While the Huskers obviously wanted to put Wednesday night's loss behind them and move on to getting ready to take on No. 22/26 Creighton in Omaha on Sunday, Sadler took look a back on the final minutes of the Wake Forest game and talked about some of the key moments that went wrong.
The first was Nebraska's clock management, as it took its final two timeouts with 1:43 and then 46 seconds left in the game, leaving itself with no timeouts on the final two possessions.
Sadler said his timeout strategy was thrown off when senior guard Brandon Richardson had to burn one while trying to inbound the ball late in the game.
The other issue was the Huskers not fouling on Wake Forest's final possession despite having a foul to give. Sadler said the plan was to foul immediately after the Demon Deacons inbounded the ball, as they were anticipating Wake to run a baseline screen to get the ball to forward Travis McKie in the post.
Sadler said he told Walker to foul his man as soon as he caught the inbounds pass, knowing the play would develop quickly and that would have been the best opportunity to foul without letting Wake Forest get a look at a shot.
He also told Richardson, senior point guard Bo Spencer and junior center Jorge Brian Diaz not to switch off on the screen. Diaz took some criticism for not fouling Wake's C.J. Harris as he drove to the basket for the game-winning lay-up, but Sadler said Diaz did what he was supposed to on the play and didn't switch off to guard Harris.
"Bottom line is we should have fouled him," Sadler said. "So yeah, we'd do that part different, but not as far as the management part. That's just bad on my part. I didn't make it plain enough, I guess."
As much as Nebraska would like to have those final seconds back to do over, the fact remains that it's now 4-2 on the season with two home losses it knows it should have won.
It's obviously still far too early for the Huskers to get down on themselves, but it's to the point now where the players know they'll have to do something soon to keep the season from slipping away even further away.

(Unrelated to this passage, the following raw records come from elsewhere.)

(** * metro-file-map: the Watcher of [packages/metro-file-map/src/Watcher.js]

    A shallow embedding of the [Watcher] class: [crawl] with its single
    fallback, [watch] with the per-root ready handshake and the routing of
    health-check cookies, and [checkHealth] with its three racing tasks.

    JavaScript runs these on one thread.  Every callback (a timer, a
    settled file-system promise, a backend event) runs to completion
    together with the promise reactions it triggers before the next one
    starts, so the asynchronous part is a state machine whose inputs are
    those callbacks in the order the event loop runs them. *)

From Stdlib Require Import ZArith String Ascii List Bool Lia.
From stdpp Require Import base option list gmap strings pretty.

Local Open Scope string_scope.
Local Open Scope Z_scope.

(** ** Strings, paths and errors *)

Abbreviation Path := string (only parsing).

Definition nl : string := String (ascii_of_nat 10) EmptyString.
Definition dq : string := String (ascii_of_nat 34) EmptyString.

(** [s.startsWith(p)] *)
Definition startsWith (s p : string) : bool := String.prefix p s.

(** [s] occurs in [t] *)
Definition includes (t s : string) : Prop := exists pre post, t = pre ++ s ++ post.

Definition slash : ascii := ascii_of_nat 47.
Definition is_slash (c : ascii) : bool := Ascii.eqb c slash.

Fixpoint drop_slashes (l : list ascii) : list ascii :=
  match l with
  | c :: l' => if is_slash c then drop_slashes l' else l
  | [] => []
  end.

Fixpoint take_segment (l : list ascii) : list ascii :=
  match l with
  | c :: l' => if is_slash c then [] else c :: take_segment l'
  | [] => []
  end.

(** Node's [path.basename(p)] on POSIX: the scan runs from the end of the
    path, skips the trailing separators and stops at the separator before
    the last segment; a path of separators only has the empty basename. *)
Definition basename (p : Path) : string :=
  string_of_list_ascii
    (rev (take_segment (drop_slashes (rev (list_ascii_of_string p))))).

(** The segments of a path, between its separators. *)
Fixpoint segments (l : list ascii) : list (list ascii) :=
  match l with
  | [] => [[]]
  | c :: l' =>
      if is_slash c then [] :: segments l'
      else match segments l' with
           | s :: ss => (c :: s) :: ss
           | [] => [[c]]
           end
  end.

Definition full_stop : ascii := ascii_of_nat 46.

Definition is_dot (seg : list ascii) : bool :=
  match seg with
  | [c] => Ascii.eqb c full_stop
  | _ => false
  end.

Definition is_dotdot (seg : list ascii) : bool :=
  match seg with
  | [c; d] => Ascii.eqb c full_stop && Ascii.eqb d full_stop
  | _ => false
  end.

(** One segment in Node's [normalizeString]: [res] holds the segments of
    the result so far, the last one first.  An empty segment and [.] are
    skipped; [..] takes the last segment away, unless there is none or it
    is [..] itself, where [..] is kept if the path is relative. *)
Definition normalize_segment (allowAboveRoot : bool) (res : list (list ascii))
    (seg : list ascii) : list (list ascii) :=
  match seg with
  | [] => res
  | _ :: _ =>
      if is_dot seg then res
      else if is_dotdot seg then
        match res with
        | top :: rest =>
            if is_dotdot top then (if allowAboveRoot then seg :: res else res)
            else rest
        | [] => if allowAboveRoot then [seg] else []
        end
      else seg :: res
  end.

Fixpoint glue (ss : list (list ascii)) : list ascii :=
  match ss with
  | [] => []
  | s :: ss' =>
      match ss' with
      | [] => s
      | _ :: _ => (s ++ slash :: glue ss')%list
      end
  end.

(** Node's [path.normalize(p)] on POSIX *)
Definition normalize_chars (l : list ascii) : list ascii :=
  match l with
  | [] => [full_stop]
  | c :: _ =>
      let isAbsolute := is_slash c in
      let trailingSeparator :=
        match rev l with d :: _ => is_slash d | [] => false end in
      let res :=
        glue (rev (fold_left (normalize_segment (negb isAbsolute)) (segments l) [])) in
      match res with
      | [] =>
          if isAbsolute then [slash]
          else if trailingSeparator then [full_stop; slash] else [full_stop]
      | _ :: _ =>
          ((if isAbsolute then [slash] else [])
           ++ res ++ (if trailingSeparator then [slash] else []))%list
      end
  end.

Definition normalize (p : string) : string :=
  string_of_list_ascii (normalize_chars (list_ascii_of_string p)).

(** Node's [path.join(dir, name)] on POSIX: the arguments that are not
    empty are joined by a separator, and the result is normalized. *)
Definition join (dir name : string) : Path :=
  match dir, name with
  | EmptyString, EmptyString => "."
  | EmptyString, _ => normalize name
  | _, EmptyString => normalize dir
  | _, _ => normalize (dir ++ "/" ++ name)
  end.

Record Error := mkError { name : string; message : string }.

(** [Error.prototype.toString] *)
Definition toString (e : Error) : string :=
  if String.eqb (name e) EmptyString then message e
  else if String.eqb (message e) EmptyString then name e
  else name e ++ ": " ++ message e.

(** A promise once settled. *)
Inductive Settled (A : Type) : Type :=
  | Resolved (value : A)
  | Rejected (reason : Error).
Arguments Resolved {A} value.
Arguments Rejected {A} reason.

(** What a call expression does: it throws, or it returns. *)
Inductive Call (A : Type) : Type :=
  | Throws (e : Error)
  | Returns (value : A).
Arguments Throws {A} e.
Arguments Returns {A} value.

(** ** Options and crawl results *)

Abbreviation FileMetaData := string (only parsing).
Abbreviation FileData := (gmap Path FileMetaData) (only parsing).
Abbreviation WatchmanClocks := (gmap Path string) (only parsing).

Record CrawlResult := {
  changedFiles : FileData;
  clocks : option WatchmanClocks;
  removedFiles : gset Path;
}.

Record AbortSignal := { aborted : bool; reason : Error }.

(** Objects that the watcher only hands on are kept by identity. *)
Definition Console := nat.
Definition PerfLogger := nat.
Definition PreviousState := string.
Definition Status := string.

Record WatcherOptions := {
  abortSignal : AbortSignal;
  computeSha1 : bool;
  console : Console;
  enableSymlinks : bool;
  extensions : list string;
  forceNodeFilesystemAPI : bool;
  healthCheckFilePrefix : string;
  ignore : string -> bool;
  ignorePattern : string -> bool;
  previousState : PreviousState;
  perfLogger : option PerfLogger;
  roots : list Path;
  rootDir : Path;
  useWatchman : bool;
  watch_ : bool;
  watchmanDeferStates : list string;
}.

Module Crawl.

Inductive DebugArg := ArgS (s : string) | ArgN (n : nat).

Inductive CrawlerName := watchman | node.

Definition crawler_string (c : CrawlerName) : string :=
  match c with watchman => "watchman" | node => "node" end.

(** [this.emit(event, payload)] *)
Inductive Emission := emit (event : string) (payload : Status).

Record CrawlerOptions := {
  co_abortSignal : AbortSignal;
  co_computeSha1 : bool;
  co_console : Console;
  co_includeSymlinks : bool;
  co_extensions : list string;
  co_forceNodeFilesystemAPI : bool;
  co_ignore : string -> bool;
  co_onStatus : Status -> Emission;
  co_perfLogger : option PerfLogger;
  co_previousState : PreviousState;
  co_rootDir : Path;
  co_roots : list Path;
}.

(** The observable actions of one [crawl()] call, in program order; the
    call of a crawl strategy is one of them. *)
Inductive Effect :=
  | PerfPoint (label : string)
  | Debug (format : string) (args : list DebugArg)
  | ConsoleWarn (text : string)
  | Emitted (e : Emission)
  | Invoke (c : CrawlerName) (o : CrawlerOptions).

(** One run of a crawl strategy: the statuses it reports through
    [onStatus] and how its promise settles. *)
Record CrawlRun := { statuses : list Status; outcome : Settled CrawlResult }.

(** [./crawlers/node] and [./crawlers/watchman] are not part of this
    file: a strategy is any function of the crawler options.  Its call
    may throw before a promise exists, which is what the [try] around the
    first call is for. *)
Definition Crawler := CrawlerOptions -> Call CrawlRun.

(** An [async function]: its call always returns a promise. *)
Definition async_function (f : CrawlerOptions -> CrawlRun) : Crawler :=
  fun o => Returns (f o).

"It was devastating," Walker said of Wednesday's loss. "Any loss is devastating. If you don't like losing, it's always devastating. Last night I thought we were going to come in a little stronger than we did, but obviously it didn't go that way. Like I said, we have the opportunity to make it right.
"There's still a lot of season left, so I'm not going to say that just quite yet. We have a lot of games and a lot of opportunities to make it right."